[Exercise brief]
Retype the records below from their first line through the line containing "(** Wait for something that takes a while. *)", and include nothing else.

Collected data entries:
■ ■ ■

(* ===== verification/Async.v ===== *)
(** * Async: computations that await

    A [Run] is what an async function has left to do: it has finished, or it waits and will go on in
    one uninterrupted piece up to its next wait. [P S E A] runs its first piece at once. Between two
    pieces the state may be changed by others; [alone] is the run in which nobody does. *)
From S2P Require Import Prelude StateLogic.

Section Run.
Context {S E : Type}.

(** A wait goes on only in a state that is [ready]. *)
Inductive Run (A : Type) : Type :=
| Finished (r : result E A)
| Waiting (ready : S -> bool) (k : S -> Run A * S).

End Run.

Arguments Run : clear implicits.
Arguments Finished {S E A} _.
Arguments Waiting {S E A} _ _.

Definition run_ind {S E A} (T : Run S E A -> Prop) (Hf : forall r, T (Finished r))
    (Hw : forall ready c, (forall s, T (c s).1) -> T (Waiting ready c)) : forall x, T x :=
  fix go x := match x with Finished r => Hf r | Waiting ready c => Hw ready c (fun s => go (c s).1) end.

Definition P (S E A : Type) : Type := S -> Run S E A * S.

Section Programs.
Context {S E : Type}.

(** One uninterrupted piece. *)
Definition piece {A} (m : M S E A) : P S E A := fun s => let '(r, s) := m s in (Finished r, s).

Fixpoint run_bind {A B} (x : Run S E A) (k : A -> P S E B) (s : S) {struct x} : Run S E B * S :=
  match x with
  | Finished (Ok a) => k a s
  | Finished (Throw e) => (Finished (Throw e), s)
  | Waiting ready c => (Waiting ready (fun s => let '(x, s) := c s in run_bind x k s), s)
  end.

#[export] Instance P_ret : MRet (P S E) := fun A a s => (Finished (Ok a), s).
#[export] Instance P_bind : MBind (P S E) := fun A B k m s => let '(x, s) := m s in run_bind x k s.

(** Wait until [ready], then read. *)
Definition wait_for {A} (ready : S -> bool) (m : M S E A) : P S E A :=
  fun s => (Waiting ready (piece m), s).

(** Wait for something that takes a while. *)
Definition pause : P S E unit := wait_for (fun _ => true) (mret tt).

(** [try]: how the computation settles. *)
Fixpoint run_attempt {F A} (x : Run S E A) : Run S F (result E A) :=
  match x with
  | Finished r => Finished (Ok r)
  | Waiting ready c => Waiting ready (fun s => let '(x, s) := c s in (run_attempt x, s))
  end.
Definition attemptP {F A} (m : P S E A) : P S F (result E A) :=
  fun s => let '(x, s) := m s in (run_attempt x, s).

(** [try ... catch] *)
Definition catchP {A} (m : P S E A) (h : E -> P S E A) : P S E A :=
  r ← attemptP m;
  match r with Ok a => mret a | Throw e => h e end.

(** To the end, with nobody in between. *)
Fixpoint finish {A} (x : Run S E A) (s : S) : result E A * S :=
  match x with
  | Finished r => (r, s)
  | Waiting _ c => let '(x, s) := c s in finish x s
  end.
Definition alone {A} (m : P S E A) : M S E A := fun s => let '(x, s) := m s in finish x s.

(** ** Lemmas: alone *)

Lemma alone_piece {A} (m : M S E A) s : alone (piece m) s = m s.
Proof. unfold alone, piece. by destruct (m s). Qed.

Lemma finish_bind {A B} (x : Run S E A) (k : A -> P S E B) s :
  (let '(y, s') := run_bind x k s in finish y s') =
  match finish x s with (Ok a, s') => alone (k a) s' | (Throw e, s') => (Throw e, s') end.
Proof.
  revert s. induction x as [[a|e]|ready c IH] using run_ind; intros s; [done|done|]. cbn [run_bind finish].
  destruct (c s) as [x' s'] eqn:E'. specialize (IH s). rewrite E' in IH. exact (IH s').
Qed.

Lemma alone_bind {A B} (m : P S E A) (k : A -> P S E B) s :
  alone (m ≫= k) s = (alone m ≫= fun a => alone (k a)) s.
Proof.
  unfold alone at 1, mbind, P_bind, M_bind. unfold alone at 1. destruct (m s) as [x s'].
  rewrite finish_bind. by destruct (finish x s') as [[a|e] s''].
Qed.

Lemma alone_wait {A} ready (m : M S E A) s : alone (wait_for ready m) s = m s.
Proof. unfold alone, wait_for. cbn. unfold piece. by destruct (m s). Qed.

Lemma alone_pause s : alone pause s = (Ok tt, s).
Proof. done. Qed.

End Programs.

Lemma finish_attempt {S E F A} (x : Run S E A) s :
  finish (run_attempt x : Run S F _) s = let '(r, s) := finish x s in (Ok r, s).
Proof.
  revert s. induction x as [r|ready c IH] using run_ind; intros s; [done|]. cbn [run_attempt finish].
  destruct (c s) as [x' s'] eqn:E'. specialize (IH s). rewrite E' in IH. exact (IH s').
Qed.

Lemma alone_attempt {S E F A} (m : P S E A) s : alone (attemptP m : P S F _) s = attempt (alone m) s.
Proof.
  unfold alone, attemptP, attempt. destruct (m s) as [x s']. rewrite finish_attempt.
  by destruct (finish x s').
Qed.

Lemma alone_catch {S E A} (m : P S E A) (h : E -> P S E A) s :
  alone (catchP m h) s = catch (alone m) (fun e => alone (h e)) s.
Proof.
  unfold catchP. rewrite alone_bind. unfold mbind, M_bind. rewrite alone_attempt. unfold attempt, catch.
  by destruct (alone m s) as [[a|e] s'].
Qed.

(** ** What every piece of a computation keeps *)

Section Pieces.
Context {S E : Type} (R : relation S) `{!PreOrder R}.

Fixpoint rest_keeps {A} (x : Run S E A) : Prop :=
  match x with
  | Finished _ => True
  | Waiting ready c => forall s, R s (c s).2 /\ rest_keeps (c s).1
  end.

Definition keepsP {A} (m : P S E A) : Prop := forall s, R s (m s).2 /\ rest_keeps (m s).1.

Lemma keepsP_piece {A} (m : M S E A) : keeps R m -> keepsP (piece m).
Proof. intros Hm s. specialize (Hm s). unfold piece. by destruct (m s). Qed.

Lemma keepsP_ret {A} (a : A) : keepsP (mret a).
Proof. intros s. split; [reflexivity|done]. Qed.

Lemma rest_keeps_bind {A B} (x : Run S E A) (k : A -> P S E B) s :
  rest_keeps x -> (forall a, keepsP (k a)) -> R s (run_bind x k s).2 /\ rest_keeps (run_bind x k s).1.
Proof.
  intros Hx Hk. revert s Hx. induction x as [[a|e]|ready c IH] using run_ind; intros s Hx; cbn [run_bind].
  - apply Hk.
  - split; [reflexivity|done].
  - split; [reflexivity|]. intros s'. destruct (Hx s') as [H1 H2]. specialize (IH s').
    destruct (c s') as [x' s2]. destruct (IH s2 H2) as [H3 H4]. split; [by transitivity s2|done].
Qed.

Lemma keepsP_bind {A B} (m : P S E A) (k : A -> P S E B) :
  keepsP m -> (forall a, keepsP (k a)) -> keepsP (m ≫= k).
Proof.
  intros Hm Hk s. unfold mbind, P_bind. destruct (Hm s) as [H1 H2]. destruct (m s) as [x s1].
  destruct (rest_keeps_bind x k s1 H2 Hk) as [H3 H4]. split; [by transitivity s1|done].
Qed.

Lemma keepsP_wait {A} ready (m : M S E A) : keeps R m -> keepsP (wait_for ready m).
Proof. intros Hm s. split; [reflexivity|]. intros s'. by apply keepsP_piece. Qed.

Lemma keepsP_pause : keepsP pause.
Proof. apply keepsP_wait, keeps_ret, _. Qed.

End Pieces.

Lemma rest_keeps_attempt {S E F A} (R : relation S) (x : Run S E A) :
  rest_keeps R x -> rest_keeps R (run_attempt x : Run S F _).
Proof.
  induction x as [r|ready c IH] using run_ind; [done|]. intros Hx s. cbn [run_attempt]. destruct (Hx s) as [H1 H2].
  specialize (IH s). destruct (c s) as [x' s']. split; [done|by apply IH].
Qed.

Lemma keepsP_attempt {S E F A} (R : relation S) (m : P S E A) : keepsP R m -> keepsP R (attemptP m : P S F _).
Proof.
  intros Hm s. destruct (Hm s) as [H1 H2]. unfold attemptP. destruct (m s) as [x s'].
  split; [done|by apply rest_keeps_attempt].
Qed.

Lemma keepsP_catch {S E A} (R : relation S) `{!PreOrder R} (m : P S E A) (h : E -> P S E A) :
  keepsP R m -> (forall e, keepsP R (h e)) -> keepsP R (catchP m h).
Proof.
  intros Hm Hh. apply keepsP_bind; [apply _|by apply keepsP_attempt|]. intros [a|e]; [by apply keepsP_ret|done].
Qed.

(** Decompose a computation into its pieces; the leaves are hints. *)
Create HintDb pieces.

Ltac pieces_step :=
  lazymatch goal with
  | |- keepsP _ (mbind _ _) => apply keepsP_bind; [apply _| |intros ?]
  | |- keepsP _ (catchP _ _) => apply keepsP_catch; [apply _| |intros ?]
  | |- keepsP _ (attemptP _) => apply keepsP_attempt
  | |- keepsP _ (let _ := _ in _) => cbv zeta
  | |- keepsP _ (match ?x with _ => _ end) => destruct x
  | |- keepsP _ (mret _) => apply keepsP_ret; apply _
  | |- keepsP _ pause => apply keepsP_pause; apply _
  | |- keepsP _ (wait_for _ _) => apply keepsP_wait; [apply _|]
  end.
Ltac pieces_auto := repeat (first [pieces_step | solve [eauto with pieces typeclass_instances]]).

(** ** Hoare logic, while others keep an invariant *)

Section Hoare.
Context {S E : Type} (I : S -> Prop).

(** What is left after a piece that ended in [s]: it has finished within [Q], or it waits with [I]
    and every later piece that starts in [I] is as good. *)
Fixpoint run_post {A} (Q : result E A -> S -> Prop) (x : Run S E A) (s : S) : Prop :=
  match x with
  | Finished r => Q r s
  | Waiting ready c => I s /\ forall s', ready s' = true -> I s' -> run_post Q (c s').1 (c s').2
  end.

Definition hoare {A} (pre : S -> Prop) (Q : result E A -> S -> Prop) (m : P S E A) : Prop :=
  forall s, pre s -> run_post Q (m s).1 (m s).2.

Lemma run_post_weaken {A} (Q Q' : result E A -> S -> Prop) x s :
  (forall r s, Q r s -> Q' r s) -> run_post Q x s -> run_post Q' x s.
Proof.
  intros HQ. revert s. induction x as [r|ready c IH] using run_ind; intros s; [apply HQ|]. cbn [run_post].
  intros [Hs Hc]. split; [done|]. intros s' Hr Hs'. apply IH. by apply Hc.
Qed.

Lemma hoare_weaken {A} (pre pre' : S -> Prop) (Q Q' : result E A -> S -> Prop) m :
  (forall s, pre s -> pre' s) -> (forall r s, Q r s -> Q' r s) -> hoare pre' Q m -> hoare pre Q' m.
Proof. intros Hpre HQ Hm s Hs. eapply run_post_weaken; [exact HQ|]. by apply Hm, Hpre. Qed.

Lemma hoare_piece {A} pre (Q : result E A -> S -> Prop) (m : M S E A) :
  (forall s, pre s -> Q (m s).1 (m s).2) -> hoare pre Q (piece m).
Proof. intros Hm s Hs. specialize (Hm s Hs). unfold piece. by destruct (m s). Qed.

Lemma hoare_ret {A} (pre : S -> Prop) (Q : result E A -> S -> Prop) a :
  (forall s, pre s -> Q (Ok a) s) -> hoare pre Q (mret a).
Proof. intros HQ s Hs. by apply HQ. Qed.

Lemma run_post_bind {A B} (Q : A -> S -> Prop) (Q' : result E B -> S -> Prop) x (k : A -> P S E B) s :
  run_post (fun r s => match r with Ok a => Q a s | Throw e => Q' (Throw e) s end) x s ->
  (forall a, hoare (Q a) Q' (k a)) -> run_post Q' (run_bind x k s).1 (run_bind x k s).2.
Proof.
  intros Hx Hk. revert s Hx. induction x as [[a|e]|ready c IH] using run_ind; intros s Hx; cbn [run_bind run_post] in *.
  - by apply Hk.
  - exact Hx.
  - destruct Hx as [Hs Hx]. split; [done|]. intros s' Hr Hs'. specialize (Hx s' Hr Hs'). specialize (IH s').
    destruct (c s') as [x' s2]. by apply IH.
Qed.

Lemma hoare_bind {A B} (pre : S -> Prop) (Q : A -> S -> Prop) (Q' : result E B -> S -> Prop) (m : P S E A)
    (k : A -> P S E B) :
  hoare pre (fun r s => match r with Ok a => Q a s | Throw e => Q' (Throw e) s end) m ->
  (forall a, hoare (Q a) Q' (k a)) -> hoare pre Q' (m ≫= k).
Proof.
  intros Hm Hk s Hs. unfold mbind, P_bind. specialize (Hm s Hs). destruct (m s) as [x s1].
  by apply (run_post_bind Q).
Qed.

Lemma hoare_wait {A} pre (Q : result E A -> S -> Prop) ready (m : M S E A) :
  (forall s, pre s -> I s) -> (forall s, ready s = true -> I s -> Q (m s).1 (m s).2) ->
  hoare pre Q (wait_for ready m).
Proof.
  intros Hpre Hm s Hs. split; [by apply Hpre|]. intros s' Hr Hs'. specialize (Hm s' Hr Hs'). unfold piece. by destruct (m s').
Qed.

Lemma hoare_pause (pre : S -> Prop) (Q : result E unit -> S -> Prop) :
  (forall s, pre s -> I s) -> (forall s, I s -> Q (Ok tt) s) -> hoare pre Q pause.
Proof. intros Hpre HQ. apply hoare_wait; [done|]. intros s _. apply HQ. Qed.

(** A program whose every piece keeps [I]. *)
Lemma run_post_keeps {A} (R : relation S) (x : Run S E A) s :
  (forall s s', R s s' -> I s -> I s') -> I s -> rest_keeps R x -> run_post (fun _ => I) x s.
Proof.
  intros HR. revert s. induction x as [r|ready c IH] using run_ind; intros s Hs Hx; [done|].
  split; [done|]. intros s' _ Hs'. destruct (Hx s') as [H1 H2]. apply IH; [by eapply HR|done].
Qed.

Lemma hoare_keeps {A} (R : relation S) (m : P S E A) :
  (forall s s', R s s' -> I s -> I s') -> keepsP R m -> hoare I (fun _ => I) m.
Proof. intros HR Hm s Hs. destruct (Hm s) as [H1 H2]. apply (run_post_keeps R); [done|by eapply HR|done]. Qed.

End Hoare.

Lemma run_post_attempt {S E F A} (I : S -> Prop) (Q : result E A -> S -> Prop) (x : Run S E A) s :
  run_post I Q x s ->
  run_post I (fun (r : result F _) s => match r with Ok r => Q r s | Throw _ => False end) (run_attempt x) s.
Proof.
  revert s. induction x as [r|ready c IH] using run_ind; intros s; [done|]. cbn [run_post run_attempt].
  intros [Hs Hx]. split; [done|]. intros s' Hr Hs'. specialize (Hx s' Hr Hs'). specialize (IH s').
  destruct (c s') as [x' s2]. by apply IH.
Qed.

Lemma hoare_attempt {S E F A} (I pre : S -> Prop) (Q : result E A -> S -> Prop) (m : P S E A) :
  hoare I pre Q m ->
  hoare I pre (fun (r : result F _) s => match r with Ok r => Q r s | Throw _ => False end) (attemptP m).
Proof.
  intros Hm s Hs. specialize (Hm s Hs). unfold attemptP. destruct (m s) as [x s']. by apply run_post_attempt.
Qed.

Lemma hoare_catch {S E A} (I pre : S -> Prop) (Q : result E A -> S -> Prop) (m : P S E A) (h : E -> P S E A) :
  hoare I pre (fun r s => match r with Ok _ => Q r s | Throw e => run_post I Q (h e s).1 (h e s).2 end) m ->
  hoare I pre Q (catchP m h).
Proof.
  intros Hm. unfold catchP.
  eapply (hoare_bind _ _ (fun r s => match r with Ok a => Q (Ok a) s | Throw e => run_post I Q (h e s).1 (h e s).2 end)).
  - eapply hoare_weaken; [done| |by eapply hoare_attempt]. by intros [[a|e]|e] s.
  - by intros [a|e] s Hs.
Qed.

■ ■ ■

[Answer section]
(* ===== verification/Async.v ===== *)
(** * Async: computations that await

    A [Run] is what an async function has left to do: it has finished, or it waits and will go on in
    one uninterrupted piece up to its next wait. [P S E A] runs its first piece at once. Between two
    pieces the state may be changed by others; [alone] is the run in which nobody does. *)
From S2P Require Import Prelude StateLogic.

Section Run.
Context {S E : Type}.

(** A wait goes on only in a state that is [ready]. *)
Inductive Run (A : Type) : Type :=
| Finished (r : result E A)
| Waiting (ready : S -> bool) (k : S -> Run A * S).

End Run.

Arguments Run : clear implicits.
Arguments Finished {S E A} _.
Arguments Waiting {S E A} _ _.

Definition run_ind {S E A} (T : Run S E A -> Prop) (Hf : forall r, T (Finished r))
    (Hw : forall ready c, (forall s, T (c s).1) -> T (Waiting ready c)) : forall x, T x :=
  fix go x := match x with Finished r => Hf r | Waiting ready c => Hw ready c (fun s => go (c s).1) end.

Definition P (S E A : Type) : Type := S -> Run S E A * S.

Section Programs.
Context {S E : Type}.

(** One uninterrupted piece. *)
Definition piece {A} (m : M S E A) : P S E A := fun s => let '(r, s) := m s in (Finished r, s).

Fixpoint run_bind {A B} (x : Run S E A) (k : A -> P S E B) (s : S) {struct x} : Run S E B * S :=
  match x with
  | Finished (Ok a) => k a s
  | Finished (Throw e) => (Finished (Throw e), s)
  | Waiting ready c => (Waiting ready (fun s => let '(x, s) := c s in run_bind x k s), s)
  end.

#[export] Instance P_ret : MRet (P S E) := fun A a s => (Finished (Ok a), s).
#[export] Instance P_bind : MBind (P S E) := fun A B k m s => let '(x, s) := m s in run_bind x k s.

(** Wait until [ready], then read. *)
Definition wait_for {A} (ready : S -> bool) (m : M S E A) : P S E A :=
  fun s => (Waiting ready (piece m), s).

(** Wait for something that takes a while. *)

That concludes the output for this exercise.